◆ Your objective
Search through the entries for the word "interleaving" and copy every line that has it.

[Entries taken from a collection]
Start of Block
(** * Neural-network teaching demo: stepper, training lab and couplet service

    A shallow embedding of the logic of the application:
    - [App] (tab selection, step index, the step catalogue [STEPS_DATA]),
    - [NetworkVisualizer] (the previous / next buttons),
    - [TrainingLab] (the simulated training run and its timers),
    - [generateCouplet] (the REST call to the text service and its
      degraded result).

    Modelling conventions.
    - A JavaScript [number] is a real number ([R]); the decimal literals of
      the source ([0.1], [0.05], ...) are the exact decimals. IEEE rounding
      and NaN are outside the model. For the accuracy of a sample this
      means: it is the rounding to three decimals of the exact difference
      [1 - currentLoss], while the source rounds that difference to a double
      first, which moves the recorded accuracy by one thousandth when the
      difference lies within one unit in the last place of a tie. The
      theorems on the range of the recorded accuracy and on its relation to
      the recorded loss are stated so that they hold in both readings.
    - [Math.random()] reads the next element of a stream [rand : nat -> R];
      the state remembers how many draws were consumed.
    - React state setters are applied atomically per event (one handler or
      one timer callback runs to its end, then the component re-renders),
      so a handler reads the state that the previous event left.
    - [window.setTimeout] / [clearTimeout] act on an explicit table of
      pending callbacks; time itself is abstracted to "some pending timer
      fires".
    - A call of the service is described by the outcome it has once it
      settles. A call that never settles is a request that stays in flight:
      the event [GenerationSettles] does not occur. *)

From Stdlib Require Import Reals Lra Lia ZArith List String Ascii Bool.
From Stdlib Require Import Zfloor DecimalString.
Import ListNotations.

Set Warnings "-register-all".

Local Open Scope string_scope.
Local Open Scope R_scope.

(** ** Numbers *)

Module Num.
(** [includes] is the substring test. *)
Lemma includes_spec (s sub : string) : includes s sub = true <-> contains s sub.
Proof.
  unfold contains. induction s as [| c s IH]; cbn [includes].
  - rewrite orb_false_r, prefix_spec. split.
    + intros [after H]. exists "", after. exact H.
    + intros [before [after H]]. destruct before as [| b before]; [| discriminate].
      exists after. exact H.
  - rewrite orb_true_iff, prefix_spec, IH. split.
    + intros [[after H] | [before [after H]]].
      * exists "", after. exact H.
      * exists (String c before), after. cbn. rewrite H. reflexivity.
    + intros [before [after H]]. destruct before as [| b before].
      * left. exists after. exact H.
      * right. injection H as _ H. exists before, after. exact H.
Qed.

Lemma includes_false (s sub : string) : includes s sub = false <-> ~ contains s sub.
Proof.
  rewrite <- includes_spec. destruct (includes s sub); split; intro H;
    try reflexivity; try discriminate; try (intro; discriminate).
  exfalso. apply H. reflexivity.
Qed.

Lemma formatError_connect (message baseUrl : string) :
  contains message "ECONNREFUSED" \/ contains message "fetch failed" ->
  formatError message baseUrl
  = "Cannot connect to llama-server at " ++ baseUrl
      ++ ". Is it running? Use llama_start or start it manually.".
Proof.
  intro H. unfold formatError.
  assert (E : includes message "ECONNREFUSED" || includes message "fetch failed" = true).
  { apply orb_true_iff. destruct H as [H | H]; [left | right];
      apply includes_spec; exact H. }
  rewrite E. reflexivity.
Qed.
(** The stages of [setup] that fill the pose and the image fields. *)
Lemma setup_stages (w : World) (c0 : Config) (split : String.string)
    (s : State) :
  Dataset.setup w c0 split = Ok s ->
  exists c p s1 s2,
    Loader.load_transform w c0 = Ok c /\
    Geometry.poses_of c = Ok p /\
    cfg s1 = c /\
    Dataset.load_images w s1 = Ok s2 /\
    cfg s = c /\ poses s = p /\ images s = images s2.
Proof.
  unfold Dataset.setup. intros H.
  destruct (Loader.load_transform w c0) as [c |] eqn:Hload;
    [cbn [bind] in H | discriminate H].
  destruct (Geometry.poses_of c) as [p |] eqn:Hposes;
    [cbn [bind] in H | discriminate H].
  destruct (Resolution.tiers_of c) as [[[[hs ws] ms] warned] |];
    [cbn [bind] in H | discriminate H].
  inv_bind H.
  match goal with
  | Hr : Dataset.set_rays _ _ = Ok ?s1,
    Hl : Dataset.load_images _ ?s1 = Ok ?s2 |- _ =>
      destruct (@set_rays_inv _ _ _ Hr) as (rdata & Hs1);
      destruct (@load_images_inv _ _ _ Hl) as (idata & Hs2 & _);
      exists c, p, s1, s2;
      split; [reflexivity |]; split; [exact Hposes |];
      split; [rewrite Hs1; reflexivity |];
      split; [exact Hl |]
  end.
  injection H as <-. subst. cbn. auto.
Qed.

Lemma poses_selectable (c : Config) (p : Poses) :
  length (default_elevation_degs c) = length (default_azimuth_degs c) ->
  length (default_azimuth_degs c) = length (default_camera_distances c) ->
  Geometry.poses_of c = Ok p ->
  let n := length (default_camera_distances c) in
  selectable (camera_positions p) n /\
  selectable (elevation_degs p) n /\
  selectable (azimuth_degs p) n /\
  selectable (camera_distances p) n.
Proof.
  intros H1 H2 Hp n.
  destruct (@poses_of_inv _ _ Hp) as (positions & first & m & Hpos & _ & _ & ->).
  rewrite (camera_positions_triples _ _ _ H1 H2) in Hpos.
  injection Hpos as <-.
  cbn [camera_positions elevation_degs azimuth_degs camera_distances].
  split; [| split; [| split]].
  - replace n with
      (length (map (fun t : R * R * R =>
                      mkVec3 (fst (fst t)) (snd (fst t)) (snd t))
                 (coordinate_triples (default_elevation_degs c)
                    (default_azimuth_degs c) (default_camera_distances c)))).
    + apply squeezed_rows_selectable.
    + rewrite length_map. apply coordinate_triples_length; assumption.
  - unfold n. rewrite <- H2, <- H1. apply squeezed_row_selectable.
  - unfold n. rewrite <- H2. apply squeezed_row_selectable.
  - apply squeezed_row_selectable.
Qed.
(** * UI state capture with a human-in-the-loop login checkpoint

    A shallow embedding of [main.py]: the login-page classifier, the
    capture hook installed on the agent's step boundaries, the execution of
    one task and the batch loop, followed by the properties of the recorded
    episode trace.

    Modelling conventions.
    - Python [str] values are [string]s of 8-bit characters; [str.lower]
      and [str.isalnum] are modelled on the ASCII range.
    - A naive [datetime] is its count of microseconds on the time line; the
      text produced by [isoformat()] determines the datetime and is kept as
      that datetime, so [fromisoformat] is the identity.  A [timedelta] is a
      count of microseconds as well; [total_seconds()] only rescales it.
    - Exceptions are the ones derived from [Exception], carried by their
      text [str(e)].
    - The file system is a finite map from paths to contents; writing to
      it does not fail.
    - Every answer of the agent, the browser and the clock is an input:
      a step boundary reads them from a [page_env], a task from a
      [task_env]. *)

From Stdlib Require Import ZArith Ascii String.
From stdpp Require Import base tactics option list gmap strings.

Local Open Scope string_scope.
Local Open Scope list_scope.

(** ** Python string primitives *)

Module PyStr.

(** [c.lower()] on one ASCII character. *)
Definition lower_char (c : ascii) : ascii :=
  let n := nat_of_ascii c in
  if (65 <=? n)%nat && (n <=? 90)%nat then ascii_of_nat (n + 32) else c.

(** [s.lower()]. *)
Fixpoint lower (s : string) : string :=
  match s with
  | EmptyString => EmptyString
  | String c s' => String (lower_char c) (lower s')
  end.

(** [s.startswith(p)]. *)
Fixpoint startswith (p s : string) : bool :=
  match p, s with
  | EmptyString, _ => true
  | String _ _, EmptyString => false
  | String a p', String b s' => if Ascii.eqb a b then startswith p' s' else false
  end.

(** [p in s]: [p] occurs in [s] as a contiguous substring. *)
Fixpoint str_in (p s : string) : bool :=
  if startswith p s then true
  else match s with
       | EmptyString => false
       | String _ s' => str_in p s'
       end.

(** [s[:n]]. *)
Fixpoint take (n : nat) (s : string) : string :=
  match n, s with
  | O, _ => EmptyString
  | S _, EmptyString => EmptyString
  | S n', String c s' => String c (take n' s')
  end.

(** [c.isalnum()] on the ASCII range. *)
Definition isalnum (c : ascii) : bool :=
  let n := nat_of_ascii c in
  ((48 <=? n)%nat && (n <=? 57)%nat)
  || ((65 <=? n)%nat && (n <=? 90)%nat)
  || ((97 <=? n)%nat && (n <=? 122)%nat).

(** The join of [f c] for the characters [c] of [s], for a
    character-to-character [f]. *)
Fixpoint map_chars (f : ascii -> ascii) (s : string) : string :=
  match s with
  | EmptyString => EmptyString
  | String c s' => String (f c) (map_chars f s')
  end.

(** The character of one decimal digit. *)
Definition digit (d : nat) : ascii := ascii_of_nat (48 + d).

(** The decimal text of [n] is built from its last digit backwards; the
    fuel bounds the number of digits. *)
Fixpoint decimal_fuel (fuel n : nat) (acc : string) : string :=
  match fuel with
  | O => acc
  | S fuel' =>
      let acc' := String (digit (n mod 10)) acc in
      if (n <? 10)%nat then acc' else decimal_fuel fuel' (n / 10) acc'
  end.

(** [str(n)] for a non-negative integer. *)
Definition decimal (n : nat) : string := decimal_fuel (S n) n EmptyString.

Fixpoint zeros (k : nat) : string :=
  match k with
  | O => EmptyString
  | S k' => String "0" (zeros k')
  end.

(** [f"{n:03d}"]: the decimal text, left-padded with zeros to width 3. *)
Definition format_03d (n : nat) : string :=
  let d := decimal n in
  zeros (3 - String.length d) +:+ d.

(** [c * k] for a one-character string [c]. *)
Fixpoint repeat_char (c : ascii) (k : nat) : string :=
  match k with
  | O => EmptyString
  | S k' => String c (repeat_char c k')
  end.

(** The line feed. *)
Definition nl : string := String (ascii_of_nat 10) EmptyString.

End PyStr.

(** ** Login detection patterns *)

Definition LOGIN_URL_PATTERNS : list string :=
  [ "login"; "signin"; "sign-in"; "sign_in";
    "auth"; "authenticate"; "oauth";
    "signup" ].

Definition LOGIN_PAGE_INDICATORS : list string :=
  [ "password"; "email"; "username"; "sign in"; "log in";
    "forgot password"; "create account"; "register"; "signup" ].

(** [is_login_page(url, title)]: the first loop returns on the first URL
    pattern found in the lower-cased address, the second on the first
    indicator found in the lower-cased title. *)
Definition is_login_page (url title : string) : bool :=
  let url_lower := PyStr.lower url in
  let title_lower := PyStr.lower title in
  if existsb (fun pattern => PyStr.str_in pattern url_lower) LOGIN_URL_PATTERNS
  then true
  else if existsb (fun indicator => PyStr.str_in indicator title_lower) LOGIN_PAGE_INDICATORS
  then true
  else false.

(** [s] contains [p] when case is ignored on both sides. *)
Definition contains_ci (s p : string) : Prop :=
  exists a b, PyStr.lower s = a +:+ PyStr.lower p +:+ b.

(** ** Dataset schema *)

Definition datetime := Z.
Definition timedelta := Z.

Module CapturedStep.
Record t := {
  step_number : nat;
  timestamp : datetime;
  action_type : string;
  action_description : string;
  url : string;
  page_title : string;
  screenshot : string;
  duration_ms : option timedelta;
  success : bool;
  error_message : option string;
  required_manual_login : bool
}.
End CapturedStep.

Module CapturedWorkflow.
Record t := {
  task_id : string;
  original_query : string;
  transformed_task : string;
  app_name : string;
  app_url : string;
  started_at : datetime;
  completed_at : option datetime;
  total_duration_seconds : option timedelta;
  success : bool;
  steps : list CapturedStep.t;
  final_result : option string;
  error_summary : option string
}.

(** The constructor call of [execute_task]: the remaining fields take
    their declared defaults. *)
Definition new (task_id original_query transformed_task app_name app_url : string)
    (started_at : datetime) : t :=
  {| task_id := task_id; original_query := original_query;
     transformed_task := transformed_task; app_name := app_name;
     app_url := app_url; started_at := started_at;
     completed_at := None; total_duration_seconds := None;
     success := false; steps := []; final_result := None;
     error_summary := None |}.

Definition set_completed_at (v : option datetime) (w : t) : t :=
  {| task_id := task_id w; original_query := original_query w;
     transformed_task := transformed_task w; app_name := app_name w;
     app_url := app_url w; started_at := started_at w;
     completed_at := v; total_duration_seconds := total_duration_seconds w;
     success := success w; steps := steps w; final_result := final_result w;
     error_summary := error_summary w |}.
End of Block
Start of Block
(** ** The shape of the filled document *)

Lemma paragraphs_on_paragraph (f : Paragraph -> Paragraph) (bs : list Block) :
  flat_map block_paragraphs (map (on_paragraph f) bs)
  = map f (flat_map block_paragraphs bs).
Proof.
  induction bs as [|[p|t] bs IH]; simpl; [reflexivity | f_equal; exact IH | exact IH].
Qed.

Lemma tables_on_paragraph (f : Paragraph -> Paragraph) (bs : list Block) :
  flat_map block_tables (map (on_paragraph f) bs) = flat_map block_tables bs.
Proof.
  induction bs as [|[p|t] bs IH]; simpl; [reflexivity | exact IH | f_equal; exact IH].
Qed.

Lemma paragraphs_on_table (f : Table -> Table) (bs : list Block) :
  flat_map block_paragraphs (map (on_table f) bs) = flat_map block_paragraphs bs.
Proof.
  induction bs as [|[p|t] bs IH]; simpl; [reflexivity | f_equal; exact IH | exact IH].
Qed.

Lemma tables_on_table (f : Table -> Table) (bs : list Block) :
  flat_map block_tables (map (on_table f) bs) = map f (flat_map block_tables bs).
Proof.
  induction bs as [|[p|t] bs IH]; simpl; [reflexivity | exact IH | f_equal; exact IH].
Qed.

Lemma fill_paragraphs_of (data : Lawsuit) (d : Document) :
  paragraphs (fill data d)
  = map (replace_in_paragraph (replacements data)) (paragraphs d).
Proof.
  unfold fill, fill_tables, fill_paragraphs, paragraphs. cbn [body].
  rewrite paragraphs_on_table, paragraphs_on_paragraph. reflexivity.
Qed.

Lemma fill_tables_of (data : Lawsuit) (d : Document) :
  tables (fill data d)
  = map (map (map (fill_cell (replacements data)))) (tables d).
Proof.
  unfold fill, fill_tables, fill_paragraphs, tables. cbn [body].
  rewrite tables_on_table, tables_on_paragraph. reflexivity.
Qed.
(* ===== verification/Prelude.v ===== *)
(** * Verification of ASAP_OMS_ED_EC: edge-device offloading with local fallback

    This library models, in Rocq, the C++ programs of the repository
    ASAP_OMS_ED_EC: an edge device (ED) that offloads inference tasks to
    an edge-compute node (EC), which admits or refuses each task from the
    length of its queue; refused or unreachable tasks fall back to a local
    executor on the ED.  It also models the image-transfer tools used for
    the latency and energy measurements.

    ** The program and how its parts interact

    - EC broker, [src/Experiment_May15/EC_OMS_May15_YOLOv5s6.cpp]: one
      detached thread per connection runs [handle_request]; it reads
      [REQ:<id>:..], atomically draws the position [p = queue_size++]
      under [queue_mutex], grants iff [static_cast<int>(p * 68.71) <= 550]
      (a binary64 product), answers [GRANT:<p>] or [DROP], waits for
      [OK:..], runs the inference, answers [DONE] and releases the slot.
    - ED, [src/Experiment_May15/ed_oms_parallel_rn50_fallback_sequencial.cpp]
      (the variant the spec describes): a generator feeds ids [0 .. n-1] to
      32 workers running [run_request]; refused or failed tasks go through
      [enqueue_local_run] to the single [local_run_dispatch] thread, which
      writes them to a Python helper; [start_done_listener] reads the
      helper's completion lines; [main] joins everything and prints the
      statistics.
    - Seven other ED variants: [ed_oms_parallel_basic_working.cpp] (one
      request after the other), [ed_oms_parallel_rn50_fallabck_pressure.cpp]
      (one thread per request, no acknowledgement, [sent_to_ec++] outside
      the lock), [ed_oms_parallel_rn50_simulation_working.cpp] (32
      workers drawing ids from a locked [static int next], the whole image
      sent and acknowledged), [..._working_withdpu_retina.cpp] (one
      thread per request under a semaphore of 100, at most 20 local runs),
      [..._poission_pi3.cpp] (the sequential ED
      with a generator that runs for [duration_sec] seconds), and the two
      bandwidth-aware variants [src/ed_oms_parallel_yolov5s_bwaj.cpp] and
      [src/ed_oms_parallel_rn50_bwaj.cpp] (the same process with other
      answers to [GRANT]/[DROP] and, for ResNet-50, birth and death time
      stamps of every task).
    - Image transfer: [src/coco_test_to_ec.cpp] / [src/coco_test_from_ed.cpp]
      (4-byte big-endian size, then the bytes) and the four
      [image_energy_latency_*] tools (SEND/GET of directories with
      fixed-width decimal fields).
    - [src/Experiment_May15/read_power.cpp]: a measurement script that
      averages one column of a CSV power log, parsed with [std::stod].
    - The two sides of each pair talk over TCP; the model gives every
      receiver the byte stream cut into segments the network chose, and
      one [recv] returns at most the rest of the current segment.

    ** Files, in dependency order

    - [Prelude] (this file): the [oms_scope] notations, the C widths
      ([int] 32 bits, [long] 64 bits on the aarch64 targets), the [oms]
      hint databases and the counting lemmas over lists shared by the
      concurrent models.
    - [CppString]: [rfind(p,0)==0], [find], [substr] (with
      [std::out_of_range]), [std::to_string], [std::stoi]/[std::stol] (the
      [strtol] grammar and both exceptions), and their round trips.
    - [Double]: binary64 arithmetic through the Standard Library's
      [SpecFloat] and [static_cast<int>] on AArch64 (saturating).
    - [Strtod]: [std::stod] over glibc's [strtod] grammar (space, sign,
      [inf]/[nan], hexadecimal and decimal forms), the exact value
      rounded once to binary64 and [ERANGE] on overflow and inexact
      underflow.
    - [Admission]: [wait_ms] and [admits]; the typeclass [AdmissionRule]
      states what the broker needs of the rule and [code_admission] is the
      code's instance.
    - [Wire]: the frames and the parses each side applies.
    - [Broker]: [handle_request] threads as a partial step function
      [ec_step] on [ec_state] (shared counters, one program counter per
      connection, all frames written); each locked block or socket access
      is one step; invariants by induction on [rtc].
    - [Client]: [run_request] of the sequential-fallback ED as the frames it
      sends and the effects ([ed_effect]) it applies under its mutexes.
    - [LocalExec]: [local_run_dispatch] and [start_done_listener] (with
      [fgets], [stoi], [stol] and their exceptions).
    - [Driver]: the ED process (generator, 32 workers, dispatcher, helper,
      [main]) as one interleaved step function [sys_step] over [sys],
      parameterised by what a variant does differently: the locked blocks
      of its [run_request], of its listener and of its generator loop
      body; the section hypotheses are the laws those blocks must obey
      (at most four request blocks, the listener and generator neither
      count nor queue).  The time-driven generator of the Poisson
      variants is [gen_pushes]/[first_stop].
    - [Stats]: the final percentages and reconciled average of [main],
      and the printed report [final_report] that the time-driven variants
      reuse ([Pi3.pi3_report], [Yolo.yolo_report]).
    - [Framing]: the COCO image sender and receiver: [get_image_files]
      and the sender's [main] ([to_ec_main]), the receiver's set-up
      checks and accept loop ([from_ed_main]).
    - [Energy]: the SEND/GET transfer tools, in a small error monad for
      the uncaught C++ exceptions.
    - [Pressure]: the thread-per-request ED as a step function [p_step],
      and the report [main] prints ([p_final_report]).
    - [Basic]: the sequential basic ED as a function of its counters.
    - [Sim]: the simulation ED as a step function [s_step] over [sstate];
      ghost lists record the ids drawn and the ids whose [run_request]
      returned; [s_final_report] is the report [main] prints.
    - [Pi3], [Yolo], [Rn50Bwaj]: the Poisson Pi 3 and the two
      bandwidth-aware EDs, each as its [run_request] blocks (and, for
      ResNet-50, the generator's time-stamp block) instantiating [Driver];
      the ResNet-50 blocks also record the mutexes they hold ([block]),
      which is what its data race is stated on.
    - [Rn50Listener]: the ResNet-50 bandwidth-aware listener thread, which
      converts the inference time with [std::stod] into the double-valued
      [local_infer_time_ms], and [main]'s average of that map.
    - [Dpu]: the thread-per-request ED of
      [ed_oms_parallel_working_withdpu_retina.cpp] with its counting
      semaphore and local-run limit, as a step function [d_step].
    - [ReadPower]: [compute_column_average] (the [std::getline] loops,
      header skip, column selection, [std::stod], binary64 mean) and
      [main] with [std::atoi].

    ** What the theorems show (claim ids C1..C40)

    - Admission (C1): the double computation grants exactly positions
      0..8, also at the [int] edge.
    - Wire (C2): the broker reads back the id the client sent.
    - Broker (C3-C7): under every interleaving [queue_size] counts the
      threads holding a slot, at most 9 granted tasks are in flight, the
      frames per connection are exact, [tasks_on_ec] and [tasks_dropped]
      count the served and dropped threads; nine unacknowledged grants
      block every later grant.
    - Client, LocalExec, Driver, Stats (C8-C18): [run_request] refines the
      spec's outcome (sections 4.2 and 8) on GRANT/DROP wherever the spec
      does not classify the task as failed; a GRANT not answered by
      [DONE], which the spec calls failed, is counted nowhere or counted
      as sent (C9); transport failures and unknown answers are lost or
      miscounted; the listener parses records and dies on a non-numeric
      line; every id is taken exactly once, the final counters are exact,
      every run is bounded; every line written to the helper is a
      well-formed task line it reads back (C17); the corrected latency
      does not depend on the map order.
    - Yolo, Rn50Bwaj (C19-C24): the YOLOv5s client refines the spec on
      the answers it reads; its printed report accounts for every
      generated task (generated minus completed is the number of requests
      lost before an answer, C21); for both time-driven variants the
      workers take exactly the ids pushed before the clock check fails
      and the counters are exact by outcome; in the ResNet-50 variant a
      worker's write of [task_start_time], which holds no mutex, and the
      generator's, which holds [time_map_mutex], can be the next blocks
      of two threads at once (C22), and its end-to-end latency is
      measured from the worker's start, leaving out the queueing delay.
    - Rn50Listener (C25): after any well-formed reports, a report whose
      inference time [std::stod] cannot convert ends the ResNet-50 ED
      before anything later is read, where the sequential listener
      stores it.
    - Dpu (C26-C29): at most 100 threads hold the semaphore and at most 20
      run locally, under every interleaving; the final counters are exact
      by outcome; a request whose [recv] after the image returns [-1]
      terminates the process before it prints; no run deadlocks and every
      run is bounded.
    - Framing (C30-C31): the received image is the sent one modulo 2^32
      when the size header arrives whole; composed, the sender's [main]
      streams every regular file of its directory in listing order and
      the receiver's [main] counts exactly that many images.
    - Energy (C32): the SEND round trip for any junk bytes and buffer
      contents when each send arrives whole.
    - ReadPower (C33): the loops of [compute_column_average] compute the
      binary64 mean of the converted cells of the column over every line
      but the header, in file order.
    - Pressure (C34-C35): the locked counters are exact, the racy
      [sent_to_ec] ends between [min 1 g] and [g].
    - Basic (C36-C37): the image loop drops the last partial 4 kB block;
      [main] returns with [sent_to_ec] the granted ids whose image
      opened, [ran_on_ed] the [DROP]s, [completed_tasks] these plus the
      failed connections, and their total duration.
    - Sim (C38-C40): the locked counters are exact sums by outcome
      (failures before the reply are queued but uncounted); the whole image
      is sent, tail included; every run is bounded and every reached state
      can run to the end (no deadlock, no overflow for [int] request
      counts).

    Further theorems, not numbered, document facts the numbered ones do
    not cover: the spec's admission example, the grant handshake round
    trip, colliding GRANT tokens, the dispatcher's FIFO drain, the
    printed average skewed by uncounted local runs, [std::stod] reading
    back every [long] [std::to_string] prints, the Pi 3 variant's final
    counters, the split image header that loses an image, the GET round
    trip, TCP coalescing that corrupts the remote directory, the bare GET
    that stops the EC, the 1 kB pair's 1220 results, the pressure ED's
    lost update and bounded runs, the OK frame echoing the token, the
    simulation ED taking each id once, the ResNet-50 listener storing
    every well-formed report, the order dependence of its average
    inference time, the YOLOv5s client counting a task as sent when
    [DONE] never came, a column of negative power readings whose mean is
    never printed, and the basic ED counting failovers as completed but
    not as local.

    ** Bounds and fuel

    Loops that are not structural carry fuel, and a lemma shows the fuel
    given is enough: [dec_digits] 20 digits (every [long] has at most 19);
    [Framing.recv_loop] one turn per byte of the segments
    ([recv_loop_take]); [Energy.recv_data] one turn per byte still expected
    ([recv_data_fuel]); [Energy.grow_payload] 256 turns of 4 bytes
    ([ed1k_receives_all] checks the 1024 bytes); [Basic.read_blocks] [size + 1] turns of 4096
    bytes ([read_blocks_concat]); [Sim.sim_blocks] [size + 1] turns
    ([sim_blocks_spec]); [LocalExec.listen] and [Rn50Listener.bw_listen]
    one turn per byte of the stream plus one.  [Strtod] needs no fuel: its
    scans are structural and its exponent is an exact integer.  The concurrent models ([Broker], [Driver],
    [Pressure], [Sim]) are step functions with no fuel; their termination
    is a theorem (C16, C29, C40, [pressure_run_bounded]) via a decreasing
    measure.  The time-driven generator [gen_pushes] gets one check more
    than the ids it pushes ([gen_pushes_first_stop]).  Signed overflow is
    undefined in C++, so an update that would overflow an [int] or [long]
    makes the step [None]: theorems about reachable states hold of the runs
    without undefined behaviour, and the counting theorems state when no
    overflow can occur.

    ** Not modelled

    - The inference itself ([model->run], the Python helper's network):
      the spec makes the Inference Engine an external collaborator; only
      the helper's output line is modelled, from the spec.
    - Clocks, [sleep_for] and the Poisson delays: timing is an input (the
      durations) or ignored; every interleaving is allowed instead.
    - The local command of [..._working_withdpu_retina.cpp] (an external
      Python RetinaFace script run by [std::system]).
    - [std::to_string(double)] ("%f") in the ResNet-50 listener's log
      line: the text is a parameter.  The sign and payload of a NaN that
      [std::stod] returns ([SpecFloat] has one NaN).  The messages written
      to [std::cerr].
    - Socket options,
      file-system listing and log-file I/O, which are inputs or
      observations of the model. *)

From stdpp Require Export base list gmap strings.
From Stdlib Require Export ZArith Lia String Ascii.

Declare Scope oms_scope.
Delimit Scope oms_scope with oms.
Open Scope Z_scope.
End of Block
◆ Expected answer
    - Broker (C3-C7): under every interleaving [queue_size] counts the
      run locally, under every interleaving; the final counters are exact
      durations) or ignored; every interleaving is allowed instead.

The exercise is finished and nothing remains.